Chimeric antigen receptor cell therapy: A revolutionary approach transforming cancer treatment to autoimmune disease therapy.

Currently, autoimmune disorders are predominantly managed with broad-spectrum immunosuppressive agents and monoclonal antibodies, which can alleviate disease symptoms but are rarely curative and are frequently associated with significant adverse effects. Autoreactive B cells play a key role in the pathogenesis of many autoimmune diseases; however, B-cell-depleting therapies such as rituximab have shown limited efficacy in certain autoimmune diseases, primarily due to the persistence of autoreactive B cells within lymphoid tissues and sites of inflammation. Consequently, there is an urgent need for more effective and targeted therapies for patients with severe and refractory autoimmune conditions. In this context, recent advancements in genetic engineering have facilitated the application of cell-based therapies, which have transitioned from oncology to treating autoimmune diseases.

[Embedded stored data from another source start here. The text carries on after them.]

(* ===== verification/Driver.v ===== *)
(** * drivers/base: kernel objects, buses, devices and drivers

    The structures are kept by address; their list nodes are in the kernel's heap
    of lists and their semaphores with the kernel's semaphores, at the offsets that
    the structures give them. *)

From stdpp Require Import strings.
From S2P Require Import Prelude KList KState Sched Semaphore Env PageAlloc Slob Alloc Str Bytes.

(** ** Data *)

(** [struct kobject], less its list node [entry]; a name is a string or null. *)
Record kobject : Type := mk_kobj { k_name : option (list Z); k_parent : Z; k_kset : Z }.
Definition kobj_entry (kobj : Z) : Z := kobj + 4.
Definition sizeof_kobject : Z := 20.

(** [struct kset]: [list], [list_lock] and [kobj] *)
Definition kset_list (kset : Z) : Z := kset.
Definition list_lock (kset : Z) : Z := kset + 8.
Definition kset_kobj (kset : Z) : Z := kset + 20.
Definition sizeof_kset : Z := 40.

(** [struct device] *)
Record device : Type := mk_dev { dev_bus : Z }.
Definition dev_kobj (dev : Z) : Z := dev + 4.
Definition driver_entry (dev : Z) : Z := dev + 28.
Definition kobj_to_dev (kobj : Z) : Z := kobj - 4.

(** [struct device_driver]; the two functions by their code addresses *)
Record device_driver : Type := mk_drv { drv_bus : Z; drv_probe : Z; drv_remove : Z }.
Definition drv_kobj (drv : Z) : Z := drv + 8.
Definition list_devices (drv : Z) : Z := drv + 28.
Definition kobj_to_drv (kobj : Z) : Z := kobj - 8.

(** [struct bus_type]; its functions are not used *)
Record bus_type : Type := mk_bus { devices_kset : Z; drivers_kset : Z }.
Definition bus_kobj (bus : Z) : Z := bus + 4.
Definition bus_lock (bus : Z) : Z := bus + 32.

Therapies utilizing chimeric antigen receptor (CAR) engineered immune cells have emerged as a promising and potentially curative approach. Clinical trials targeting CD19-expressing B cells in B cell-driven autoimmune diseases, such as systemic lupus erythematosus (SLE), have yielded encouraging results, demonstrating durable remissions in otherwise treatment-resistant cases. In addition, novel strategies are being developed to broaden the therapeutic scope of CAR-based therapies in autoimmunity, including chimeric autoantibody receptor (CAAR)-T cells designed to eliminate autoantigen-specific B cells selectively and CAR-engineered regulatory T cells (CAR-Tregs) aimed at achieving antigen-specific immune modulation and restoration of self-tolerance. Despite these advances, several challenges persist, including short and long-term safety concerns, limited in vivo persistence, and the high costs associated with personalized cell manufacturing. Innovations in CAR design, such as logic-gated CARs, inducible suicide switches, and universal CAR constructs, are under active investigation to enhance safety, control, scalability, and clinical accessibility.